Invariably, the first reaction was to hide the weakness.
Says Sanjana: "I would start half-an-hour earlier
than my sister to reach school on time." For
both Vipul and Atul, the memory of staying on in
class after school is vivid. Classmates were befuddled
by the change: they couldn't
understand how the Goyals had suddenly become the
laggards. "I didn't want anyone to notice the
strange way I walked, or climbed the stairs,"
says Atul. The battle was on.
It was 1977 and it looked like the problem wasn't
going away. Kusum took her children to the orthopaedic
centre at Chandimandir, near Chandigarh. The check-up
done, the children were asked to wait outside while
the doctor gave their mother the lowdown. "We
sat outside and joked
imagined we were dying
of cancer. No one realized how bad it was,"
remembers Sanjana. Kusum couldn't bring herself
to tell the children; it was their aunt who later
sat them down and told them the name of the disease,
and what it meant. "It means," Vipul remembers
Maasi saying, " that you won't walk normally
you'll need help to sit down, stand up, get dressed
"
The children could barely comprehend her words.
"But we shall fight. For giving up means death."
Her words still ring in their ears.
Coming to terms. Battling the disease wasn't easy.
Initially, it meant giving up ice creams, chocolates
and junk food that kids love, for being overweight
is nightmarish for an MD patient. The muscles are
already weak and obesity makes them give in faster.
For Sanjana, it meant giving up dance, her first
love and something she had excelled at. For Vipul
and Atul, it meant looking on as friends settled
down in their personal lives and careers. For each,
it meant smothering their instincts, dealing with
curious stares and a never-to-end battle against
their affliction that had just begun.
At another level, the battle
was to keep the home fires burning. With just a
small hardware shop - that stocked nuts, bolts,
locks, utensils and suchlike - to run the household,
the going was tough. Recalls Atul, the family's
accounting brain: "In the early seventies,
I remember going to the bank every morning with
just Rs 90-100 to deposit - the previous day's sales."
Imagine running a family of eight with a monthly
income of Rs 300, from the slender 10 per cent profit
they made.
The disease was
a drain on the family's meager resources. The Goyals
would follow any lead that promised a cure. Ayurveda,
homeopathy, allopathy, nature cure, even miracle
workers were tried. Atul, Vipul and Sanjana
were taken to every corner of the country. A sadhu
claimed he could cure them and made away with five
tolas of the family gold. But the disease stayed.
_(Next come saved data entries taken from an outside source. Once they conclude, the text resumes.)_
(** C10.  An update never turns a non-null category into null: between
    the transaction table before and after any
    [PUT /api/transactions/:transaction_id], row by row, the id is kept
    and the category was null before or is not null afterwards. *)
Theorem update_keeps_category (d : db) (user_id id : string)
  (b : Body.transaction) (timestamp : string) :
  Forall2
    (fun t t' =>
       Transaction.id t' = Transaction.id t
       /\ (Transaction.category_id t = None
           \/ Transaction.category_id t' <> None))
    (transactions d)
    (transactions (fst (Server.put_transaction d user_id id b timestamp))).
Proof.
  assert (Same : Forall2
            (fun t t' =>
               Transaction.id t' = Transaction.id t
               /\ (Transaction.category_id t = None
                   \/ Transaction.category_id t' <> None))
            (transactions d) (transactions d)).
  { rewrite <- (map_id (transactions d)) at 2. apply Forall2_map_self.
    intros t _. split; [reflexivity|].
    destruct (Transaction.category_id t); [right; discriminate | now left]. }
  unfold Server.put_transaction.
  destruct (Sql.select_transaction d id user_id) as [|old rest];
    [exact Same|].
  unfold Sql.update_transaction.
  destruct (forallb _ _); [|exact Same].
  set (d1 := set_transactions d _).
  assert (Edited : Forall2
            (fun t t' =>
               Transaction.id t' = Transaction.id t
               /\ (Transaction.category_id t = None
                   \/ Transaction.category_id t' <> None))
            (transactions d) (transactions d1)).
  { unfold d1. cbn [transactions set_transactions].
    apply Forall2_map_self. intros t _.
    destruct (Sql.transaction_where id user_id t).
    - split; [reflexivity|]. cbn [Sql.edit_transaction_row
        Transaction.category_id].
      destruct (Body.category_id b); simpl; [right; discriminate|].
      destruct (Transaction.category_id t); [right; discriminate | now left].
    - split; [reflexivity|].
      destruct (Transaction.category_id t); [right; discriminate | now left]. }
  cbv zeta.
  destruct (hd_error _) as [updated|];
    destruct (Body.account_id b) as [k|];
    try destruct (Js.truthy (Some k) && _); exact Edited.
Qed.

(** ** Claims on the account edit route *)

(** C6, counterexample.  [PUT /api/accounts/acct1_user1] with
    [initial_balance = 9999.99] answers 200 and rewrites the initial
    balance from 1200.00 to 9999.99; the current balance stays 1200.00. *)
Lemma account_edit_rewrites_initial_balance :
  let d := Sample.opened in
  let b := Body.mkAccount None None (Js.Num 9999.99) None in
  let r := Server.put_account d "user1" "acct1_user1" b Sample.ts1 in
  status (snd r) = 200
  /\ option_map Account.initial_balance (find_account d "acct1_user1")
     = Some 1200%Q
  /\ option_map Account.initial_balance (find_account (fst r) "acct1_user1")
     = Some 9999.99%Q
  /\ balance_of d "acct1_user1" = Some 1200%Q
  /\ balance_of (fst r) "acct1_user1" = Some 1200%Q.
Proof. vm_compute. repeat split; reflexivity. Qed.

(** C6, as amended.  The account edit route leaves every other table as
    it was and, row by row, keeps the id, the owner, the creation time and
    the current balance of every account; the initial balance of a row is
    kept or becomes the [initial_balance] of the request.  What it may
    change is the name, the type, the initial balance, the currency and
    [updated_at]. *)
Theorem account_edit_frame (d : db) (user_id account_id : string)
  (b : Body.account) (timestamp : string) :
  let d' := fst (Server.put_account d user_id account_id b timestamp) in
  users d' = users d
  /\ categories d' = categories d
  /\ transactions d' = transactions d
  /\ keyword_rules d' = keyword_rules d
  /\ Forall2
       (fun a a' =>
          Account.id a' = Account.id a
          /\ Account.user_id a' = Account.user_id a
          /\ Account.created_at a' = Account.created_at a
          /\ Account.current_balance a' = Account.current_balance a
          /\ (Account.initial_balance a' = Account.initial_balance a
              \/ Body.initial_balance b
                 = Js.Num (Account.initial_balance a')))
       (accounts d) (accounts d').
Proof.
  assert (E : fst (Server.put_account d user_id account_id b timestamp)
              = fst (Sql.update_account d (Body.account_name b)
                       (Body.account_type b)
                       (Js.param (Body.initial_balance b))
                       (Body.currency b) timestamp account_id user_id)).
  { unfold Server.put_account.
    destruct (Sql.update_account _ _ _ _ _ _ _ _) as [d1 rows].
    now destruct rows. }
  cbv zeta. rewrite E. unfold Sql.update_account. cbn [fst].
  repeat split.
  cbn [accounts set_accounts]. apply Forall2_map_self. intros a _.
  destruct (Sql.account_where account_id user_id a).
  - cbn. repeat split.
    destruct (Body.initial_balance b); simpl; auto.
  - repeat split. now left.
Qed.

(** ** Case-insensitive substrings *)

Lemma is_upper_range (c : ascii) :
  Js.is_upper c = true <-> (65 <= nat_of_ascii c <= 90)%nat.
Proof.
  unfold Js.is_upper. cbv zeta. rewrite andb_true_iff, !Nat.leb_le. tauto.
Qed.

Lemma lower_of_upper (c : ascii) :
  Js.is_upper c = true ->
  nat_of_ascii (ascii_of_nat (nat_of_ascii c + 32)) = (nat_of_ascii c + 32)%nat
  /\ Js.is_upper (ascii_of_nat (nat_of_ascii c + 32)) = false.
Proof.
  intros U. apply is_upper_range in U.
  assert (E : nat_of_ascii (ascii_of_nat (nat_of_ascii c + 32))
              = (nat_of_ascii c + 32)%nat)
    by (apply nat_ascii_embedding; lia).
  split; [exact E|]. unfold Js.is_upper. cbv zeta. rewrite E.
  apply andb_false_iff. right. apply Nat.leb_gt. lia.
Qed.

Lemma same_letter_lower (x y : ascii) :
  same_letter x y <-> Js.lower_char x = Js.lower_char y.
Proof.
  split.
  - intros [c|c U|c U]; [reflexivity| |]; apply is_upper_range in U.
    + unfold Js.lower_char. rewrite U.
      destruct (lower_of_upper c U) as [_ ->]. reflexivity.
    + unfold Js.lower_char. rewrite U.
      destruct (lower_of_upper c U) as [_ ->]. reflexivity.
  - unfold Js.lower_char.
    destruct (Js.is_upper x) eqn:Ux, (Js.is_upper y) eqn:Uy; intros E.
    + assert (N : nat_of_ascii x = nat_of_ascii y).
      { destruct (lower_of_upper x Ux) as [Nx _].
        destruct (lower_of_upper y Uy) as [Ny _].
        rewrite E in Nx. lia. }
      rewrite <- (ascii_nat_embedding x), N, ascii_nat_embedding.
      constructor.
    + subst y. apply same_upper_lower. now apply is_upper_range.
    + subst x. apply same_lower_upper. now apply is_upper_range.
    + subst y. constructor.
Qed.

Lemma same_text_lower (s t : string) :
  same_text s t <-> Js.toLowerCase s = Js.toLowerCase t.
Proof.
  split.
  - induction 1 as [|x y s t L _ IH]; simpl; [reflexivity|].
    apply same_letter_lower in L. now rewrite L, IH.
  - revert t. induction s as [|x s IH]; intros [|y t]; simpl; intros E;
      try discriminate; [constructor|].
    injection E as L E. constructor; [now apply same_letter_lower|].
    now apply IH.
Qed.

Lemma toLowerCase_append (s t : string) :
  Js.toLowerCase (s ++ t)
  = (Js.toLowerCase s ++ Js.toLowerCase t)%string.
Proof. induction s as [|c s IH]; simpl; [reflexivity|]. now rewrite IH. Qed.

(** A split of the lower-cased string is the image of a split of the
    string. *)
Lemma toLowerCase_split (s x y : string) :
  Js.toLowerCase s = (x ++ y)%string ->
  exists s1 s2, s = (s1 ++ s2)%string
    /\ Js.toLowerCase s1 = x /\ Js.toLowerCase s2 = y.
Proof.
  revert s. induction x as [|c x IH]; intros s E.
  - exists EmptyString, s. auto.
  - destruct s as [|c' s]; simpl in E; [discriminate|].
    injection E as Ec E. destruct (IH s E) as (s1 & s2 & -> & E1 & E2).
    exists (String c' s1), s2. simpl. rewrite Ec, E1. auto.
Qed.

Lemma prefix_append (t s : string) :
  String.prefix t s = true <-> exists rest, s = (t ++ rest)%string.
Proof.
  revert s. induction t as [|c t IH]; intros s.
  - destruct s; simpl; split; intros; eauto.
  - destruct s as [|c' s]; simpl.
    + split; [discriminate | intros [rest E]; discriminate].
    + destruct (ascii_dec c c') as [->|N].
      * rewrite IH. split; intros [rest E]; exists rest; congruence.
      * split; [discriminate | intros [rest E]; congruence].
Qed.

Lemma includes_occurs (s t : string) :
  Js.includes s t = true
  <-> exists before after, s = (before ++ t ++ after)%string.
Proof.
  induction s as [|c s IH].
  - cbn [Js.includes]. rewrite orb_false_r, prefix_append. split.
    + intros [rest E]. exists EmptyString, rest. exact E.
    + intros ([|c b] & a & E); [now exists a | discriminate].
  - cbn [Js.includes]. rewrite orb_true_iff, prefix_append, IH. split.
    + intros [[rest E]|(b & a & E)].
      * exists EmptyString, rest. exact E.
      * exists (String c b), a. simpl. now rewrite E.
    + intros ([|c' b] & a & E).
      * left. now exists a.
      * right. simpl in E. injection E as _ E. now exists b, a.
Qed.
The Goyals pulled through all of this. Even in those
hard times, papa Goyal managed to buy a second-hand
bicycle - affectionately called "Himachal Rajya
Parivahan' (Himachal state transport) by the family.
"By God's grace, we never went short of food,"
says Kusum. One wonders how, because for the past
30 years it's been an open house where not having
guests over for a meal is unusual.
"Till we got the gas agency, the family just
about managed to eat well," says Atul. He still
remembers the day his college professor told him
to change his worn-out shoes. Just as clearly as
he remembers washing every day the only good pair
of trousers he had. For the family's saakh (honour)
could not be compromised even as the Goyals gave
up the watches, and radios, and telephones
all those trappings of middle class living.
Living life again. The Goyals today look
an average upper-middle class family. A double-storied
five bedroom house in a posh locality, two cars
- a white air-conditioned Zen and a cherry Omni
- annual vacations and a social status. But the
transformation has taken 20 years.
Atul has turned the small shop with an annual turnover
of Rs 3 lakh into a Rs 30 lakh business. Vipul's
gas agency has contributed handsomely to the family's
finances - the zen and the new house have been funded
mostly from the agency's profits. Sanjana has chipped
in with her own boutique, Stitch 'n' style, and
she has several customers from Solan and Delhi.
Anurag, the youngest, is a budding tourism entrepreneur.
The Goyals really turned the corner after Vipul
got the gas agency. He remembers the day bookings
were to open. People had lined up all night for
a connection and the queue was a good half-a-mile
long. What he took home that night - the proceeds
from booking advances - was big money for the Goyals.